As doctors and hospital personnel started conducting tests on Quinn's body and going down lists
of potential recipients compatible with Quinn's relatively rare B negative blood, his father took an active interest in the
process. "I wanted to know who he was helping," Mr. Connally said. The first potential recipient was a girl, but doctors determined
that Quinn's heart was too large for her.
A 30-year-old man in Kentucky was then identified, and
a Lear jet carrying the Kentucky man's surgeons set off to retrieve the heart for a transplant.
Martha
Otterbeck, a clinical social worker at the hospital who counseled the Connallys, said the time between a declaration of death
and removal of organs in the operating room is "very, very difficult for families."
Mr. Connally
said, "Your vigil doesn't end until they take the child into the O.R."
Dr. George Lipkowitz, the
director of transplantation at Bay State Medical Center and medical director of the Hartford-based Northeast Organ Procurement
Organization, said that about 60 percent of the families in the Connallys' position decided to donate a relative's organs.

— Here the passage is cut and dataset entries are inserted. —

(** * apply_agentkit.py: a shallow embedding and its verified properties

    The development follows the script top-down:
    - Python text ([str]) as lists of Unicode code points, with the
      built-ins the script relies on ([str.strip], [str.splitlines],
      [sorted], the UTF-8 codec);
    - the regular expression [PLACEHOLDER] run by a small backtracking
      matcher, and [render_text] on top of [re.sub];
    - the manifest as a YAML value and [build_copy_plan];
    - a tree-shaped file system with a log of printed lines, and the
      executors [copy_file], [copy_tree], [merge_gitignore], [apply_plan]
      in a state-and-exception monad. *)

From Stdlib Require Import String Ascii.
From stdpp Require Import gmap list sorting.

Local Open Scope N_scope.

(** ** Text *)

(** A Python [str] is a sequence of code points. *)
Definition char := N.
Definition str := list char.

(** Literals of the script, written as Rocq strings (ASCII only). *)
Definition ustr (s : string) : str :=
  map N_of_ascii (list_ascii_of_string s).

(** [str.isspace] on one code point, which is also the class [\s] of [re]
    on [str] patterns. *)
Definition is_space (c : char) : bool :=
  ((9 <=? c) && (c <=? 13)) || ((28 <=? c) && (c <=? 32))
  || (c =? 133) || (c =? 160) || (c =? 5760)
  || ((8192 <=? c) && (c <=? 8202))
  || (c =? 8232) || (c =? 8233) || (c =? 8239) || (c =? 8287) || (c =? 12288).
Lemma body_last_wins_witness :
  ∃ c1, WithString "first" (targeted []) = Ok c1
    ∧ WithBody (String.list_byte_of_string "second") c1
      = WithBody (String.list_byte_of_string "second") (targeted []).
Proof.
  destruct (WithString "first" (targeted [])) as [c1|msg] eqn:Hcall;
    [|by vm_compute in Hcall].
  exists c1. split; [done|].
  by destruct (body_last_wins (OpWithString "first")
    (String.list_byte_of_string "second") "" (targeted []) c1 I Hcall)
    as [Hbody _].
Defined.

Lemma generateCookieString_empty_iff_witness :
  generateCookieString map_to_list (targeted []) = "".
Proof.
  by apply (generateCookieString_empty_iff map_to_list (targeted [])
    valid_range_map_to_list).
Defined.

Lemma cookie_entry_reparsed_witness :
  handleCookies_body ∅ "a=1;" = Ok {[ "a" := "1;" ]}.
Proof.
  by apply (cookie_entry_reparsed ∅ "a" "1"); [|apply not_contains_a].
Defined.

Lemma failures_only_grow_witness :
  ∃ c', run [OpTest "get" "/ping"; OpCheck map_to_list; OpHasStatus 404;
             OpHasStatus 200]
          (New ["earlier"] [ping_recorder]) = Ok c'
    ∧ ["earlier"] `prefix_of` t c'.
Proof.
  destruct (run [OpTest "get" "/ping"; OpCheck map_to_list; OpHasStatus 404;
                 OpHasStatus 200] (New ["earlier"] [ping_recorder]))
    as [c'|msg] eqn:Hrun; [|by vm_compute in Hrun].
  exists c'. split; [done|]. apply (failures_only_grow _ _ _ Hrun).
Defined.

Lemma only_Check_writes_jar_witness :
  ∃ c', run [OpTest "get" "/ping"; OpWithCookie "b" "2"; OpHasCookie "a" "1"]
          {| t := []; handler := [ping_recorder]; request := None;
             response := None; cookies := {[ "a" := "1" ]} |} = Ok c'
    ∧ cookies c' = {[ "a" := "1" ]} ∧ handler c' = [ping_recorder].
Proof.
  destruct (run [OpTest "get" "/ping"; OpWithCookie "b" "2"; OpHasCookie "a" "1"]
              {| t := []; handler := [ping_recorder]; request := None;
                 response := None; cookies := {[ "a" := "1" ]} |})
    as [c'|msg] eqn:Hrun; [|by vm_compute in Hrun].
  exists c'. split; [done|].
  exact (only_Check_writes_jar
    [OpTest "get" "/ping"; OpWithCookie "b" "2"; OpHasCookie "a" "1"]
    {| t := []; handler := [ping_recorder]; request := None;
       response := None; cookies := {[ "a" := "1" ]} |} c' eq_refl Hrun).
Defined.
(** * Tax-Calculator, [taxcalc/validation/csv_in.py]

    A shallow embedding of the script that turns [puf.csv] into the
    randomized, constrained and sub-sampled [xYY.csv], and the properties its
    specification states about it.

    - NumPy's [float64] is Rocq's primitive binary64 [float]; [int64] is [Z]
      with the wrap-around of its addition written out. The cast of a float
      outside the int64 range is the one of x86-64, which gives [INT64_MIN].
    - A pandas [Series] is a list of cells of one dtype, a [DataFrame] an
      ordered list of named columns over a row count (the [RangeIndex] that
      [pd.read_csv] builds; every operation of the script keeps columns
      aligned on it).
    - A Python exception is the [Raise] case of [result].
    - NumPy's Mersenne Twister, [Records.USABLE_READ_VARS] and the iteration
      order of a Python [set] are not part of the script: they are Variables
      of the section that holds the script.
    - [TRACE] is [False] in the source and guards writes to stdout only; the
      embedding leaves those writes out. *)

From Stdlib Require Import ZArith List String Ascii Bool Lia Floats Permutation.
From Stdlib Require Import DecimalString.
Import ListNotations.
Local Open Scope Z_scope.

Set Warnings "-inexact-float".

(** ** Python exceptions *)

Inductive exn : Type :=
| KeyError (key : string)
| ValueError (msg : string)
| OverflowError
| IntCastingNaNError.

Inductive result (A : Type) : Type :=
| Ok (a : A)
| Raise (e : exn).

Arguments Ok {A} a.
Arguments Raise {A} e.

Definition bind {A B : Type} (r : result A) (k : A -> result B) : result B :=
  match r with
  | Ok a => k a
  | Raise e => Raise e
  end.

Notation "x <- e ;; k" := (bind e (fun x => k))
  (at level 61, e at next level, right associativity).

Fixpoint mapM {A B : Type} (f : A -> result B) (l : list A) : result (list B) :=
  match l with
  | [] => Ok []
  | a :: l' => b <- f a ;; bs <- mapM f l' ;; Ok (b :: bs)
  end.

(** Element-wise binary operation of two arrays of one length; NumPy raises
    [ValueError] (operands could not be broadcast together) otherwise. *)
Fixpoint zipM {A B C : Type} (f : A -> B -> C) (l : list A) (r : list B)
  : result (list C) :=
  match l, r with
  | [], [] => Ok []
  | a :: l', b :: r' => cs <- zipM f l' r' ;; Ok (f a b :: cs)
  | _, _ => Raise (ValueError "operands could not be broadcast together")
  end.

(** ** binary64 and int64 *)

Module Float64.

Definition INT64_MIN : Z := - 2 ^ 63.
Definition INT64_MAX : Z := 2 ^ 63 - 1.

Definition in_int64 (z : Z) : bool := (INT64_MIN <=? z) && (z <=? INT64_MAX).

(** int64 addition as NumPy performs it: two's complement, silently wrapping. *)
Definition wrap64 (z : Z) : Z := (z + 2 ^ 63) mod 2 ^ 64 - 2 ^ 63.
Definition add64 (a b : Z) : Z := wrap64 (a + b).

(** The binary64 nearest to an integer, ties to even: the conversion of an
    [int64] operand that meets a [float64] one, and of a Python [int]. *)
Definition of_Z (z : Z) : float := SF2Prim (binary_normalize prec emax z 0 false).

(** [m / 2^k] rounded to the nearest integer, ties to even. *)
Definition half_even (m k : positive) : Z :=
  let d := Z.pow_pos 2 k in
  let q := Z.pos m / d in
  match 2 * (Z.pos m mod d) ?= d with
  | Lt => q
  | Gt => q + 1
  | Eq => if Z.even q then q else q + 1
  end.

(** [np.rint], which [round(decimals=0)] applies to every float: the nearest
    integral float, ties to even, the sign kept (so [rint (-0.3)] is [-0.0]);
    zeros, infinities, NaN and floats that are integral already come back
    as they are. *)
Definition rint (f : float) : float :=
  match Prim2SF f with
  | S754_finite s m (Zneg k) =>
      let r := of_Z (half_even m k) in
      if s then (- r)%float else r
  | _ => f
  end.

(** [astype(np.int64)] on one float. pandas raises [IntCastingNaNError] on
    NaN and infinities and hands every finite float to NumPy's cast, which
    truncates towards zero. Outside the int64 range the cast is the
    conversion of the processor and raises nothing: on x86-64, the platform
    the embedding takes, it gives [INT64_MIN] whatever the sign. *)
Definition to_int64 (f : float) : result Z :=
  match Prim2SF f with
  | S754_zero _ => Ok 0
  | S754_finite s m e =>
      let a := match e with
               | Z0 => Z.pos m
               | Zpos k => Z.pos m * Z.pow_pos 2 k
               | Zneg k => Z.pos m / Z.pow_pos 2 k
               end in
      let z := if s then - a else a in
      if in_int64 z then Ok z else Ok INT64_MIN
  | S754_infinity _ | S754_nan => Raise IntCastingNaNError
  end.

(** Whether a float is finite and its integer part is an int64: the floats
    the cast takes to their integer part. *)
Definition fits_int64 (f : float) : bool :=
  match Prim2SF f with
  | S754_zero _ => true
  | S754_finite s m e =>
      let a := match e with
               | Z0 => Z.pos m
               | Zpos k => Z.pos m * Z.pow_pos 2 k
               | Zneg k => Z.pos m / Z.pow_pos 2 k
               end in
      in_int64 (if s then - a else a)
  | S754_infinity _ | S754_nan => false
  end.

(** Python's [float(n)] for an [int] operand of a float operation: raises
    [OverflowError] when [n] is too large for a binary64. *)
Definition of_pyint (z : Z) : result float :=
  let f := of_Z z in
  if is_infinity f then Raise OverflowError else Ok f.

(** [np.maximum] on floats: a NaN operand wins, otherwise the first operand
    unless it is smaller. *)
Definition fmaximum (a b : float) : float :=
  if is_nan a then a
  else if is_nan b then b
  else if (b <=? a)%float then a else b.

End Float64.

(** The sign of a finite float decides the sign of the integer part it
    casts to; zeros cast to zero and the other floats do not cast. *)
Definition sign_clear (x : spec_float) : Prop :=
  match x with
  | S754_finite s _ _ => s = false
  | _ => True
  end.

(** ** pandas: Series and DataFrame *)

Inductive Series : Type :=
| Int64 (v : list Z)
| Float64 (v : list float).

Inductive cell : Type :=
| CInt (z : Z)
| CFloat (f : float).

Definition series_len (s : Series) : nat :=
  match s with
  | Int64 v => List.length v
  | Float64 v => List.length v
  end.

Definition series_nth (s : Series) (i : nat) : option cell :=
  match s with
  | Int64 v => option_map CInt (nth_error v i)
  | Float64 v => option_map CFloat (nth_error v i)
  end.

(** [cell == 0] and [cell >= 0] as NumPy compares. *)
Definition cell_is_zero (c : cell) : bool :=
  match c with
  | CInt z => z =? 0
  | CFloat f => (f =? 0)%float
  end.

Definition cell_nonneg (c : cell) : bool :=
  match c with
  | CInt z => 0 <=? z
  | CFloat f => (0 <=? f)%float
  end.

(** Whether a cell, rounded to the nearest integer, is within the int64
    range: every int64 is, and a float is when it is finite and its rounded
    value is at most [2^63 - 1] in magnitude (or is [-2^63]). *)
Definition cell_fits_int64 (c : cell) : bool :=
  match c with
  | CInt _ => true
  | CFloat f => Float64.fits_int64 (Float64.rint f)
  end.

Record DataFrame : Type := mkDataFrame {
  nrows : nat;
  cols : list (string * Series)
}.

(** [list(xdf)]: the column names, in column order. *)
Definition columns (xdf : DataFrame) : list string := map fst (cols xdf).

Fixpoint lookup (name : string) (cs : list (string * Series)) : option Series :=
  match cs with
  | [] => None
  | (n, s) :: cs' => if String.eqb n name then Some s else lookup name cs'
  end.

(** [xdf[name]] *)
Definition getitem (xdf : DataFrame) (name : string) : result Series :=
  match lookup name (cols xdf) with
  | Some s => Ok s
  | None => Raise (KeyError name)
  end.

Fixpoint replace_col (name : string) (s : Series) (cs : list (string * Series))
  : list (string * Series) :=
  match cs with
  | [] => [(name, s)]
  | (n, s0) :: cs' =>
      if String.eqb n name then (n, s) :: cs' else (n, s0) :: replace_col name s cs'
  end.

(** [xdf[name] = s]: an existing column is replaced where it stands, a new
    one is appended. *)
Definition setitem (xdf : DataFrame) (name : string) (s : Series) : DataFrame :=
  mkDataFrame (nrows xdf) (replace_col name s (cols xdf)).

(** [xdf[name] = z] for a Python int: the scalar in every row. *)
Definition setitem_scalar (xdf : DataFrame) (name : string) (z : Z) : DataFrame :=
  setitem xdf name (Int64 (repeat z (nrows xdf))).

(** [xdf[name] = values] for a Python list: pandas raises [ValueError] when
    its length is not the number of rows. *)
Definition setitem_list (xdf : DataFrame) (name : string) (values : list Z)
  : result DataFrame :=
  if Nat.eqb (List.length values) (nrows xdf)
  then Ok (setitem xdf name (Int64 values))
  else Raise (ValueError "Length of values does not match length of index").

(** [xdf.drop(name, axis=1, inplace=True)] *)
Definition drop (xdf : DataFrame) (name : string) : result DataFrame :=
  match lookup name (cols xdf) with
  | Some _ =>
      Ok (mkDataFrame (nrows xdf)
            (filter (fun c => negb (String.eqb (fst c) name)) (cols xdf)))
  | None => Raise (KeyError name)
  end.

Dr. Lip kowitz's organization handles about 50 transplants a year, and about 230 are done in New England, he said.
Sitting in their living room next to a display of their son's hockey and baseball trophies and a collection of his
hockey shirts, the Connallys and their 11-year-old daughter, Tessa, spoke tearfully about Quinn. He would not be deterred
by dyslexia in school, they said, pointing at that as a sign of his determination off the playing field.
"He
was awkward," Ms. Connally said of Quinn, who was 5-foot-11 and 130 pounds, with size 12 feet. "He hadn't quite grown into
his body, but it was clicking. It was coming."